• Source data:
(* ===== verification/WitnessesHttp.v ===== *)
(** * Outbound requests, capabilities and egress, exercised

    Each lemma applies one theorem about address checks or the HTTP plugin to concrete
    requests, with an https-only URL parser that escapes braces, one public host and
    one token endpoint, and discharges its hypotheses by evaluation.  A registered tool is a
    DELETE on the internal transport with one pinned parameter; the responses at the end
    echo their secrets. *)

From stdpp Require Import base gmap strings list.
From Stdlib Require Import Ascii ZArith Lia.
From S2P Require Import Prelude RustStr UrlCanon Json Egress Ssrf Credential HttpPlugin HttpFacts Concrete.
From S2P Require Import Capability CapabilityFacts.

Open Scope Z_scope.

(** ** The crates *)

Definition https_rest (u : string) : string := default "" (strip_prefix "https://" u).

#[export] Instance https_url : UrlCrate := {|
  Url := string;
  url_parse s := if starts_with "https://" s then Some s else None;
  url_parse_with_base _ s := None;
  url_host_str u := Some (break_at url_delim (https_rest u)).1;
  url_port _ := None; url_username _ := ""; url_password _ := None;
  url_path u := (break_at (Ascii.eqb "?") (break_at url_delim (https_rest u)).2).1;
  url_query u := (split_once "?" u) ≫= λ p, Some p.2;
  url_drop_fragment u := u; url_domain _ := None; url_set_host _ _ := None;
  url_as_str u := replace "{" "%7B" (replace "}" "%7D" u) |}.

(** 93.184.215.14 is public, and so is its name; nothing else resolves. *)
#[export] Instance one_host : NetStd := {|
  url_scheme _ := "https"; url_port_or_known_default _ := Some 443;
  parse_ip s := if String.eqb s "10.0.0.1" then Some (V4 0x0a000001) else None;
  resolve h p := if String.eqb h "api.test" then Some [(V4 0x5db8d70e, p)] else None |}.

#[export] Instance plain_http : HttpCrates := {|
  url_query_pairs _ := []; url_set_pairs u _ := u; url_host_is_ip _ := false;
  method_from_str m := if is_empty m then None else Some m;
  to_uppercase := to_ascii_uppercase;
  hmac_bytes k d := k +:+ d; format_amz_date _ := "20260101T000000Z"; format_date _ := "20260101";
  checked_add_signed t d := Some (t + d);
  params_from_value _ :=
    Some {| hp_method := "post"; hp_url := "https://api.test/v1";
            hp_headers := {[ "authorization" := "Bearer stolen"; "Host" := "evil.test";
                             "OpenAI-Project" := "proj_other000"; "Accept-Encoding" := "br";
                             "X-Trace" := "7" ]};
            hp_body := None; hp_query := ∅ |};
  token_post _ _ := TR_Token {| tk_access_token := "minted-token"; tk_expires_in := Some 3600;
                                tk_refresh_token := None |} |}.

• Work to complete: Above are the records; repeat exactly the lines from the one holding "#[export] Instance https_url" down to the one holding "parse_ip s := if", end lines included.

• Response below:
#[export] Instance https_url : UrlCrate := {|
  Url := string;
  url_parse s := if starts_with "https://" s then Some s else None;
  url_parse_with_base _ s := None;
  url_host_str u := Some (break_at url_delim (https_rest u)).1;
  url_port _ := None; url_username _ := ""; url_password _ := None;
  url_path u := (break_at (Ascii.eqb "?") (break_at url_delim (https_rest u)).2).1;
  url_query u := (split_once "?" u) ≫= λ p, Some p.2;
  url_drop_fragment u := u; url_domain _ := None; url_set_host _ _ := None;
  url_as_str u := replace "{" "%7B" (replace "}" "%7D" u) |}.

(** 93.184.215.14 is public, and so is its name; nothing else resolves. *)
#[export] Instance one_host : NetStd := {|
  url_scheme _ := "https"; url_port_or_known_default _ := Some 443;
  parse_ip s := if String.eqb s "10.0.0.1" then Some (V4 0x0a000001) else None;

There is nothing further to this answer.